The longest nationwide power outage in world history is threatening to plunge Venezuela into even further chaos.
Shops, businesses, schools and hotels are closed because of the lack of power.
Communication and telephone systems have collapsed.
There are no flights from any of the country’s airports.
There is no water in taps. People are queuing with bottles at mountain wells.
Hospitals already severely malfunctioning through chronic shortages of medical supplies are struggling to keep patients alive.
In one of the main indoor markets in downtown Caracas we found people and stall owners conversing in a virtual twilight, although it was the middle of the day. Like everywhere else in the country, there is no power here.
The only light comes from the fishmonger. They are the only ones in this huge market complex with a generator.
The butchers’ shops are mainly shuttered and empty. In some the meat is just rotting away.
Fruit and veg is available but can only be paid for with a bank card, if they can get a signal for the machine, or US dollars.

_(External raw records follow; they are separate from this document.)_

(* ===== verification/FrameRing.v ===== *)
(** * vision/src/frame_ring.rs: the shared-memory frame ring

    The mapped file is the record [FrameRing]: the header fields, the slot
    headers and the payload body. Offsets are those of the mapping, computed
    with the [repr(C)] sizes of [Header] and [Slot]. Each operation that runs
    under the mapping's write lock, and each one that runs alone under its
    read lock, is one function; the section on the commit race splits
    [WriteGuard::commit] into its two atomic stores. *)
From S2P Require Import Prelude.

Module FrameRing.

Definition MAGIC : Z := 0xCBF1AEF1AEFFFF55.
Definition VERSION : Z := 1.
Definition DEFAULT_SLOT_BYTES : Z := 512 * 1024.
Definition DEFAULT_SLOT_COUNT : Z := 128.

(** [size_of::<Header>()]: u64, three u32, four bytes of padding, u64 and
    eleven reserved u64. *)
Definition HEADER_BYTES : Z := 8 + 3 * 4 + 4 + 8 + 11 * 8.
(** [size_of::<Slot>()]: u64, two u32, u64 and four reserved u64. *)
Definition SLOT_HDR_BYTES : Z := 8 + 2 * 4 + 8 + 4 * 8.

Record Slot := mkSlot { seq : Z; len : Z; refcnt : Z; ts_us : Z }.

Record FrameRing := mkRing {
  path : string;
  magic : Z; version : Z;
  slot_bytes : Z; slot_count : Z;
  next_seq : Z;
  slots : list Slot;
  body : list byte
}.

Inductive VisionError : Type :=
| NotEnabled
| RingExhausted
| FrameTooLarge (len cap : Z)
| DimensionsMismatch (prev next : Z * Z)
| InvalidFormat (format : string)
| VlmUnavailable (message : string)
| Ocr (message : string)
| Io (message : string)
| Regex (message : string)
| Base64 (message : string)
| Image (message : string)
| Cdp (message : string)
| Other (message : string).

Record FrameHandle := mkHandle {
  h_path : string; h_slot_seq : Z; h_slot_index : Z; h_offset : Z; h_len : Z; h_ts_us : Z
}.

Record WriteGuard := mkWrite {
  w_slot_index : nat; w_payload_off : Z; w_len : Z; w_seq : Z
}.

Record ReadGuard := mkRead {
  r_slot_index : nat; r_payload_off : Z; r_len : Z; r_seq : Z; r_ts_us : Z
}.

Definition set_slots (r : FrameRing) (ss : list Slot) : FrameRing :=
  mkRing (path r) (magic r) (version r) (slot_bytes r) (slot_count r) (next_seq r) ss (body r).
Definition set_body (r : FrameRing) (b : list byte) : FrameRing :=
  mkRing (path r) (magic r) (version r) (slot_bytes r) (slot_count r) (next_seq r) (slots r) b.

(** ** Layout *)

(** Where the body starts, and the payload of slot [i]. *)
Definition body_base (r : FrameRing) : Z := HEADER_BYTES + SLOT_HDR_BYTES * slot_count r.
Definition payload_off (r : FrameRing) (i : nat) : Z :=
  body_base r + Z.of_nat i * slot_bytes r.

Definition mem_read (r : FrameRing) (off n : Z) : list byte :=
  take (Z.to_nat n) (drop (Z.to_nat (off - body_base r)) (body r)).
Definition mem_write (r : FrameRing) (off : Z) (data : list byte) : FrameRing :=
  let o := Z.to_nat (off - body_base r) in
  set_body r (take o (body r) ++ data ++ drop (o + length data) (body r)).

(** ** Creation *)

Definition init_header (path : string) (slot_bytes slot_count : Z) : FrameRing :=
  mkRing path MAGIC VERSION slot_bytes slot_count 1
    (replicate (Z.to_nat slot_count) (mkSlot 0 0 0 0))
    (replicate (Z.to_nat (slot_bytes * slot_count)) Byte.x00).

(** [file]: the outcome of creating, sizing and mapping the backing file. *)
Definition create (file : result unit string) (path : string) (slot_bytes slot_count : Z)
    : result FrameRing VisionError :=
  if (slot_count =? 0) || (slot_bytes <? 64) then Err (Other "invalid ring shape")
  else match file with
       | Err e => Err (Io e)
       | Ok _ => Ok (init_header path slot_bytes slot_count)
       end.

(** ** Writing *)

(** The scan of [acquire_write]: the unreferenced slot with the smallest
    sequence number, stopping at the first empty one. *)
Fixpoint choose (ss : list Slot) (i : nat) (chosen : option nat) (chosen_seq : Z)
    : option nat :=
  match ss with
  | [] => chosen
  | s :: ss' =>
      if negb (refcnt s =? 0) then choose ss' (S i) chosen chosen_seq
      else if seq s <? chosen_seq then
        if seq s =? 0 then Some i
        else choose ss' (S i) (Some i) (seq s)
      else choose ss' (S i) chosen chosen_seq
  end.

Definition acquire_write (r : FrameRing) (n ts : Z)
    : result (FrameRing * WriteGuard) VisionError :=
  if slot_bytes r <? n then Err (FrameTooLarge n (slot_bytes r))
  else match choose (slots r) 0 None u64_max with
       | None => Err RingExhausted
       | Some idx =>
           let new_seq := next_seq r in
           let r' := mkRing (path r) (magic r) (version r) (slot_bytes r) (slot_count r)
                       (wrap_add u64_max new_seq 1)
                       (<[idx := mkSlot 0 n 1 ts]> (slots r)) (body r) in
           Ok (r', mkWrite idx (payload_off r idx) n new_seq)
       end.

Definition write (r : FrameRing) (w : WriteGuard) (data : list byte)
    : result FrameRing VisionError :=
  if negb (zlen data =? w_len w) then Err (Other "write len mismatch")
  else Ok (mem_write r (w_payload_off w) data).

(** [commit] stores the sequence number, then clears the reference count. *)
Definition commit_seq (r : FrameRing) (w : WriteGuard) : FrameRing :=
  set_slots r (alter (fun s => mkSlot (w_seq w) (len s) (refcnt s) (ts_us s))
                 (w_slot_index w) (slots r)).
Definition commit_refcnt (r : FrameRing) (w : WriteGuard) : FrameRing :=
  set_slots r (alter (fun s => mkSlot (seq s) (len s) 0 (ts_us s))
                 (w_slot_index w) (slots r)).
Definition commit (r : FrameRing) (w : WriteGuard) : FrameRing * Z :=
  (commit_refcnt (commit_seq r w) w, w_seq w).

(** [Drop for WriteGuard] without a commit. *)
Definition abort (r : FrameRing) (w : WriteGuard) : FrameRing :=
  set_slots r (alter (fun _ => mkSlot 0 0 0 0) (w_slot_index w) (slots r)).

(** ** Reading *)

Fixpoint find_seq (q : Z) (ss : list Slot) (i : nat) : option (nat * Slot) :=
  match ss with
  | [] => None
  | s :: ss' => if seq s =? q then Some (i, s) else find_seq q ss' (S i)
  end.

Definition set_refcnt (s : Slot) (n : Z) : Slot := mkSlot (seq s) (len s) n (ts_us s).

(** The reference count is bumped, then the sequence number is loaded again;
    a mismatch undoes the bump. *)
Definition read (r : FrameRing) (q : Z) : option (FrameRing * ReadGuard) :=
  match find_seq q (slots r) 0 with
  | None => None
  | Some (i, s) =>
      let s' := set_refcnt s (wrap_add u32_max (refcnt s) 1) in
      let recheck := seq s' in
      if negb (recheck =? q) then None
      else Some (set_slots r (<[i := s']> (slots r)),
                 mkRead i (payload_off r i) (len s) q (ts_us s))
  end.

(** [Drop for ReadGuard] *)
Definition drop_read (r : FrameRing) (g : ReadGuard) : FrameRing :=
  set_slots r (alter (fun s => set_refcnt s (wrap_sub u32_max (refcnt s) 1))
                 (r_slot_index g) (slots r)).

Definition to_vec (r : FrameRing) (g : ReadGuard) : list byte :=
  mem_read r (r_payload_off g) (r_len g).
Definition with_bytes {R} (r : FrameRing) (g : ReadGuard) (f : list byte -> R) : R :=
  f (mem_read r (r_payload_off g) (r_len g)).

Definition head_seq (r : FrameRing) : Z :=
  fold_left (fun m s => if m <? seq s then seq s else m) (slots r) 0.

Definition slot_ts_us (r : FrameRing) (q : Z) : option Z :=
  (fun p => ts_us p.2) <$> find_seq q (slots r) 0.

(** Handles truncate the payload offset to 32 bits. *)
Definition as_u32 (z : Z) : Z := z mod 2 ^ 32.

Definition handle_for_seq (r : FrameRing) (q : Z) : option FrameHandle :=
  match find_seq q (slots r) 0 with
  | None => None
  | Some (i, s) => Some (mkHandle (path r) q (as_u32 (Z.of_nat i)) (as_u32 (payload_off r i))
                           (len s) (ts_us s))
  end.

Definition handle_for (r : FrameRing) (w : WriteGuard) : FrameHandle :=
  mkHandle (path r) (w_seq w) (as_u32 (Z.of_nat (w_slot_index w)))
    (as_u32 (w_payload_off w)) (w_len w) 0.

(** ** A ring in use

    The ring with the guards that are alive. Operations run one at a time;
    readers ask for published sequence numbers (0 marks an empty slot), and
    neither the sequence counter nor a reference count wraps. *)
Record sys := mkSys { ring : FrameRing; writers : list WriteGuard; readers : list ReadGuard }.

Inductive step : sys -> sys -> Prop :=
| step_acquire r ws rs n ts r' w :
    in_u32 n -> in_u64 ts -> next_seq r < u64_max ->
    acquire_write r n ts = Ok (r', w) ->
    step (mkSys r ws rs) (mkSys r' (w :: ws) rs)
| step_write r ws rs w data r' :
    w ∈ ws -> write r w data = Ok r' ->
    step (mkSys r ws rs) (mkSys r' ws rs)
| step_commit r ws1 w ws2 rs :
    step (mkSys r (ws1 ++ w :: ws2) rs) (mkSys (commit r w).1 (ws1 ++ ws2) rs)
| step_abort r ws1 w ws2 rs :
    step (mkSys r (ws1 ++ w :: ws2) rs) (mkSys (abort r w) (ws1 ++ ws2) rs)
| step_read r ws rs q r' g :
    q <> 0 -> zlen rs < u32_max -> read r q = Some (r', g) ->
    step (mkSys r ws rs) (mkSys r' ws (g :: rs))
| step_drop_read r ws rs1 g rs2 :
    step (mkSys r ws (rs1 ++ g :: rs2)) (mkSys (drop_read r g) ws (rs1 ++ rs2)).

Definition initial (path : string) (sb sc : Z) (s : sys) : Prop :=
  exists r, create (Ok tt) path sb sc = Ok r /\ 0 <= sc /\ s = mkSys r [] [].

(** How many guards of a list are on slot [i]. *)
Definition on_slot {A} (f : A -> nat) (i : nat) (l : list A) : Z :=
  zlen (filter (fun x => f x = i) l).

Record ring_inv (s : sys) : Prop := {
  i_shape : 0 < slot_count (ring s) /\ 64 <= slot_bytes (ring s) /\ 1 <= next_seq (ring s);
  i_slots : zlen (slots (ring s)) = slot_count (ring s);
  i_body : zlen (body (ring s)) = slot_bytes (ring s) * slot_count (ring s);
  i_slot i sl : slots (ring s) !! i = Some sl ->
    refcnt sl = on_slot w_slot_index i (writers s) + on_slot r_slot_index i (readers s) /\
    0 <= seq sl < next_seq (ring s) /\ 0 <= len sl <= slot_bytes (ring s);
  i_unique i j si sj : slots (ring s) !! i = Some si -> slots (ring s) !! j = Some sj ->
    seq si = seq sj -> seq si <> 0 -> i = j;
  i_writers_nodup : NoDup (w_slot_index <$> writers s);
  i_writer_seqs : NoDup (w_seq <$> writers s);
  i_writer w : w ∈ writers s ->
    w_payload_off w = payload_off (ring s) (w_slot_index w) /\
    0 < w_seq w < next_seq (ring s) /\
    (forall i sl, slots (ring s) !! i = Some sl -> seq sl <> w_seq w) /\
    exists sl, slots (ring s) !! w_slot_index w = Some sl /\ seq sl = 0 /\ len sl = w_len w;
  i_reader g : g ∈ readers s ->
    r_payload_off g = payload_off (ring s) (r_slot_index g) /\ r_seq g <> 0 /\
    exists sl, slots (ring s) !! r_slot_index g = Some sl /\
      seq sl = r_seq g /\ len sl = r_len g /\ ts_us sl = r_ts_us g
}.

(** ** Counting guards *)

Lemma on_slot_cons {A} (f : A -> nat) i x l :
  on_slot f i (x :: l) = (if decide (f x = i) then 1 else 0) + on_slot f i l.
Proof. unfold on_slot. rewrite filter_cons. case_decide; by rewrite ?zlen_cons. Qed.

Lemma on_slot_nonneg {A} (f : A -> nat) i l : 0 <= on_slot f i l.
Proof. apply zlen_nonneg. Qed.

Lemma on_slot_le {A} (f : A -> nat) i l : on_slot f i l <= zlen l.
Proof.
  induction l as [|x l IH]; [done|]. rewrite on_slot_cons, zlen_cons. case_decide; lia.
Qed.

Lemma on_slot_0 {A} (f : A -> nat) i l : on_slot f i l = 0 <-> forall x, x ∈ l -> f x <> i.
Proof.
  induction l as [|x l IH]; [split; [set_solver | done]|].
  rewrite on_slot_cons. pose proof (on_slot_nonneg f i l). setoid_rewrite elem_of_cons.
  case_decide; [|naive_solver]. split; [lia|]. naive_solver.
Qed.

Lemma on_slot_perm {A} (f : A -> nat) i l l' : l ≡ₚ l' -> on_slot f i l = on_slot f i l'.
Proof. intros Hp. unfold on_slot, zlen. by rewrite Hp. Qed.

Lemma ring_inv_perm r ws ws' rs rs' :
  ws ≡ₚ ws' -> rs ≡ₚ rs' -> ring_inv (mkSys r ws rs) -> ring_inv (mkSys r ws' rs').
Proof.
  intros Hw Hr []. split; simpl in *; try done.
  - intros i sl Hi. rewrite <- (on_slot_perm _ _ _ _ Hw), <- (on_slot_perm _ _ _ _ Hr). eauto.
  - by rewrite <- Hw.
  - by rewrite <- Hw.
  - intros w. rewrite <- Hw. eauto.
  - intros g. rewrite <- Hr. eauto.
Qed.

(** A slot in use by a guard is referenced, and a reader's slot has no
    writer. *)
Lemma writer_slot_free_of_readers s w g :
  ring_inv s -> w ∈ writers s -> g ∈ readers s -> w_slot_index w <> r_slot_index g.
Proof.
  intros Hi Hw Hg Heq.
  destruct (i_writer s Hi w Hw) as (_ & _ & _ & sl & Hsl & H0 & _).
  destruct (i_reader s Hi g Hg) as (_ & Hne & sl' & Hsl' & Hs & _).
  rewrite Heq in Hsl. congruence.
Qed.

Lemma unreferenced_slot s i sl :
  ring_inv s -> slots (ring s) !! i = Some sl -> refcnt sl = 0 ->
  (forall w, w ∈ writers s -> w_slot_index w <> i) /\
  (forall g, g ∈ readers s -> r_slot_index g <> i).
Proof.
  intros Hi Hsl H0. destruct (i_slot s Hi i sl Hsl) as [Hr _].
  pose proof (on_slot_nonneg w_slot_index i (writers s)).
  pose proof (on_slot_nonneg r_slot_index i (readers s)).
  split; apply on_slot_0; lia.
Qed.

(** ** The scan for a slot *)

Lemma choose_spec ss : forall i c cs,
  Forall (fun s => 0 <= seq s) ss ->
  match choose ss i c cs with
  | None => c = None /\ forall j s, ss !! j = Some s -> refcnt s = 0 -> cs <= seq s
  | Some k =>
      (c = Some k /\ forall j s, ss !! j = Some s -> refcnt s = 0 -> cs <= seq s) \/
      (exists j s, k = (i + j)%nat /\ ss !! j = Some s /\ refcnt s = 0 /\ seq s < cs /\
         forall j' s', ss !! j' = Some s' -> refcnt s' = 0 -> seq s <= seq s')
  end.
Proof.
  induction ss as [|s ss IH]; intros i c cs Hpos; simpl.
  { destruct c; [left|]; split; done. }
  apply Forall_cons in Hpos as [Hs Hpos].
  assert (Hskip : refcnt s <> 0 \/ cs <= seq s ->
    match choose ss (S i) c cs with
    | None => c = None /\ forall j s', (s :: ss) !! j = Some s' -> refcnt s' = 0 -> cs <= seq s'
    | Some k =>
        (c = Some k /\ forall j s', (s :: ss) !! j = Some s' -> refcnt s' = 0 -> cs <= seq s') \/
        (exists j s', k = (i + j)%nat /\ (s :: ss) !! j = Some s' /\ refcnt s' = 0 /\ seq s' < cs /\
           forall j' s'', (s :: ss) !! j' = Some s'' -> refcnt s'' = 0 -> seq s' <= seq s'')
    end).
  { intros Hk. specialize (IH (S i) c cs Hpos). destruct (choose ss (S i) c cs) as [k|].
    - destruct IH as [[-> IH]|(j & s' & -> & Hj & H0 & Hlt & Hmin)].
      + left. split; [done|]. intros [|j] s' Hj; simpl in Hj; [simplify_eq; naive_solver | eauto].
      + right. exists (S j), s'. split_and!; [lia|done..|].
        intros [|j'] s'' Hj'; simpl in Hj'; [simplify_eq; intros; destruct Hk; [done|lia] | eauto].
    - destruct IH as [-> IH]. split; [done|].
      intros [|j] s' Hj; simpl in Hj; [simplify_eq; naive_solver | eauto]. }
  destruct (Z.eqb_spec (refcnt s) 0) as [Hr|Hr]; simpl; [|apply Hskip; tauto].
  destruct (Z.ltb_spec (seq s) cs) as [Hlt|Hge]; [|apply Hskip; lia]. clear Hskip.
  destruct (Z.eqb_spec (seq s) 0) as [H0|H0].
  - right. exists 0%nat, s. split_and!; [lia|done..|]. intros j' s' Hj' _.
    apply (list_elem_of_lookup_2 (s :: ss)) in Hj'. apply elem_of_cons in Hj' as [->|Hin]; [lia|].
    rewrite Forall_forall in Hpos. specialize (Hpos _ Hin). lia.
  - specialize (IH (S i) (Some i) (seq s) Hpos). destruct (choose ss (S i) (Some i) (seq s)) as [k|].
    + right. destruct IH as [[[= ->] IH]|(j & s' & -> & Hj & Hr' & Hlt' & Hmin)].
      * exists 0%nat, s. split_and!; [lia|done..|].
        intros [|j'] s' Hj'; simpl in Hj'; [by simplify_eq | eauto].
      * exists (S j), s'. split_and!; [lia|done..|lia|].
        intros [|j'] s'' Hj'; simpl in Hj'; [simplify_eq; lia | eauto].
    + destruct IH as [[=] _].
Qed.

The country’s hyper-inflation basically means there is no local money, or certainly not enough you could find to pay for anything.
Rosa Gonzalez, running her fruit store, told me she is letting people have fruit that is about to go off in the hope that they will pay her later. Her stock needs light and coolers. She has nothing.
“We are accepting dollars, lots of people come with dollars. We also accept euros and bank transfers,” she told me.
“Sometimes we let people take the food and come back and pay another day, and if they don’t come back, well that’s how it is.”
This is the country with the largest known oil reserves in the world. They barely charge for it. But without power one can’t get to it.
Everyone is affected in Venezuela but it’s the middle classes, unused to being short of anything, who are suffering the most.
They seem at a total loss as to what to do. Many have reverted to booking themselves into five star hotels to survive the “disaster”.
But power is going out in the hotels as well, as overloaded generators are burning up.
What was normally considered an absolute given in this society is falling apart, and not slowly.
This is the country with the largest known oil reserves in the world. They barely charge for it. But without power one can’t get to it. It’s sort of priceless now.
The queue for one garage with a generator is miles long.
Driving around the city it is easy to see how things can fall apart.
Long tunnels are now pitch black.
On motorways cars simply pull over in the fast lane if they find a place with a telephone signal.
People now stand in line outside supermarkets, not to go in, but in the hope they may eventually open.
The political crisis here could soon be eclipsed by this increasingly dangerous national disaster.
Interestingly for the poorest classes, who live in the barrios to the far east and west of the capital and are used to this sort of thing, life is pretty much the same as always. The power cut is levelling the playing field.